Fergus jeta un dernier regard vers la maison de Circé. Une lumière brillait encore derrière une fenêtre de l’étage. Il n’eut aucun mal à imaginer sa mère remontant déjà à la bibliothèque pour vérifier une référence ou relire un passage oublié.
À son retour au gîte, le silence n’était troublé que par le grésillement régulier des grillons et, au loin, par le hululement d’une chouette. Boy s’étira longuement avant de gagner son coussin, tandis que Fergus traversait le gîte pour rejoindre sa chambre. Malgré les efforts soutenus des dernières heures, il se sentait encore porté par un élan paisible, plus proche de la curiosité que de l’excitation.
Dans sa chambre, son regard se posa sur le Liber Militiae Arcanae, déposé près de la petite statuette d’Athénor. Plusieurs dizaines de pages attendaient encore d’être parcourues. Depuis quelque temps déjà, le latin ancien comme les caractères de l’écriture magique ne lui opposaient plus de véritable résistance. La lecture demeurait exigeante, mais elle lui était devenue presque aussi naturelle que celle d’une langue qu’il maîtrisait bien.
Il ouvrit le volume à l’endroit où un mince ruban de cuir marquait sa progression.
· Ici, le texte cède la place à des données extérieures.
(* ===== verification/TCPServer.v ===== *)
(** * TCPServer: the work a server does for one connection

    Models src/src/lib/network/tcpserver.cpp ([TCPServer::run], the handling of one
    work item), src/src/include/network/tcpserver.hpp, and from
    src/src/lib/network/tcplistener.cpp and its header the socket states with their
    operators and [TCPConnectionData] ([readBuffer], [clearBuffer]).

    A protocol is a subclass of [TCPServer]: its [handShake], [readSocket] and
    [shutDown] are the methods of the class [Protocol], arbitrary computations over
    the socket and the read buffer of the connection.  A computation that may be
    interrupted by an exception and caught keeps the object as the exception left it:
    the monad [X]. *)

From S2P Require Import Prelude.
From S2P Require Import SystemError.
From S2P Require Import Bytes.
From S2P Require Import Socket.

Local Open Scope Z_scope.

(** ** Socket states: a set of flags in an int *)

Abbreviation SockState := Z.
Definition None_ : SockState := 0.
Definition New : SockState := 1.
Definition Read : SockState := 2.
Definition Shut : SockState := 4.

Definition state_or (self other : SockState) : SockState := Z.lor self other.
Definition state_xor (self other : SockState) : SockState := Z.lxor self other.
Definition state_and (self other : SockState) : bool := negb (Z.land self other =? 0).

(** [operator<<( const Puts&, SockState )]. *)
Definition state_text (state : SockState) : str :=
  (if state_and state None_ then lit "None|" else []) ++
  (if state_and state New then lit "New|" else []) ++
  (if state_and state Read then lit "Read|" else []) ++
  (if state_and state Shut then lit "Shut|" else []) ++
  lit " (" ++ print_dec state ++ lit ")".

Inductive ServerState : Type :=
| ssWait | ssAwoken | ssHandshake | ssHandshakeDone | ssReadSocket | ssReadSocketDone
| ssShutdown | ssShutdownDone | ssReleaseWork | ssReleaseWorkDone.

#[export] Instance ServerState_eq_dec : EqDecision ServerState.
Proof. solve_decision. Defined.

(** ** TCPConnectionData *)

(** What a server works on: the socket of the connection and its data context. *)
Record Conn : Type := mkConn { sock : Socket; read_buffer : Bytes }.

Section Connection.
Context `{Allocator}.

(** [socket->receive( buf, request, recv )] on the connection's socket. *)
Definition conn_receive (request : Z) : X Conn (SystemError * str) := fun c =>
  match receive request (sock c) with
  | Ok (r, k) => (Ok r, mkConn k (read_buffer c))
  | Throw e => (Throw e, mkConn (snd (sys_recv request (sock c))) (read_buffer c))
  | OutOfFuel => (OutOfFuel, c)
  end.

Definition conn_append (src : Bytes) (n : Z) : X Conn unit := fun c =>
  let (o, b) := append_n src n (read_buffer c) in (o, mkConn (sock c) b).

Definition pure_bytes (r : result unit) : X Conn Bytes := fun c => (completed r, c).

Definition acceptable (error : SystemError) : bool := (error =? ecOK) || (error =? ecEAGAIN).

(** One round of the do-while; [tmp] and [received] are the loop's variables.  The
    error branch is [return false]: the bool converts to the SystemError 0. *)
Definition readBuffer_body (l : Bytes * Z) : X Conn ((Bytes * Z) + (SystemError * Z)) :=
  let (tmp, received) := l in
  let^ (error, data) := conn_receive (getSize tmp) in
  let recv := zlen data in
  let^ tmp' := pure_bytes (write_cells tmp 0 (map Some data)) in
  if acceptable error && (0 <? recv) then
    let^ _ := conn_append tmp' recv in
    if recv =? 4096 then xret (inl (tmp', received + recv)) else xret (inr (error, received + recv))
  else if negb (acceptable error) then xret (inr (SystemError_of_int 0, received))
  else if recv =? 4096 then xret (inl (tmp', received)) else xret (inr (error, received)).

Definition readBuffer (fuel : nat) : X Conn (SystemError * Z) :=
  let^ tmp := pure_bytes (reserve 4096 Bytes_new) in
  xloop fuel readBuffer_body (tmp, 0).

Definition clearBuffer : X Conn unit := fun c => (Ok tt, mkConn (sock c) (free (read_buffer c))).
Les premiers chapitres retraçaient l’origine des Milites Arcani, les serments prêtés par les premières générations et la mission que leurs descendants s’étaient transmise siècle après siècle : protéger le secret confié à leur garde et empêcher que ceux qui en étaient indignes ne découvrent le chemin conduisant à l’Arche. C’était ainsi qu’il avait toujours compris l’héritage de sa famille.
Pourtant, les pages suivantes élargissaient cette perspective. Les auteurs du Liber Militiae Arcanae y évoquaient moins un lieu qu’un équilibre, moins un trésor qu’un ordre invisible dont dépendait l’harmonie entre les différents plans de l’existence. Certaines phrases, rédigées dans une langue symbolique, insistaient avec une singulière constance sur la nécessité de préserver les frontières établies depuis l’origine. Elles parlaient de passages qu’il ne fallait pas ouvrir et de limites que nul ne devait chercher à abolir, car la rupture de cet équilibre aurait des conséquences dépassant de très loin le seul destin des hommes.
Fergus interrompit sa lecture sans quitter la page des yeux. Il avait l’impression que ces mots, longtemps restés obscurs, commençaient à s’éclairer, comme si les événements des derniers jours leur donnaient une résonance nouvelle. Il ne parvenait pas encore à en saisir toute la portée, mais une certitude s’imposait déjà : la mission confiée aux Milites Arcani était bien plus vaste qu’il ne l’avait compris jusque-là.
Il éteignit la lampe et s’allongea. Le sommeil ne tarda pas à le gagner. Derrière les vitres, les étoiles continuaient de veiller sur les collines d’Archignac.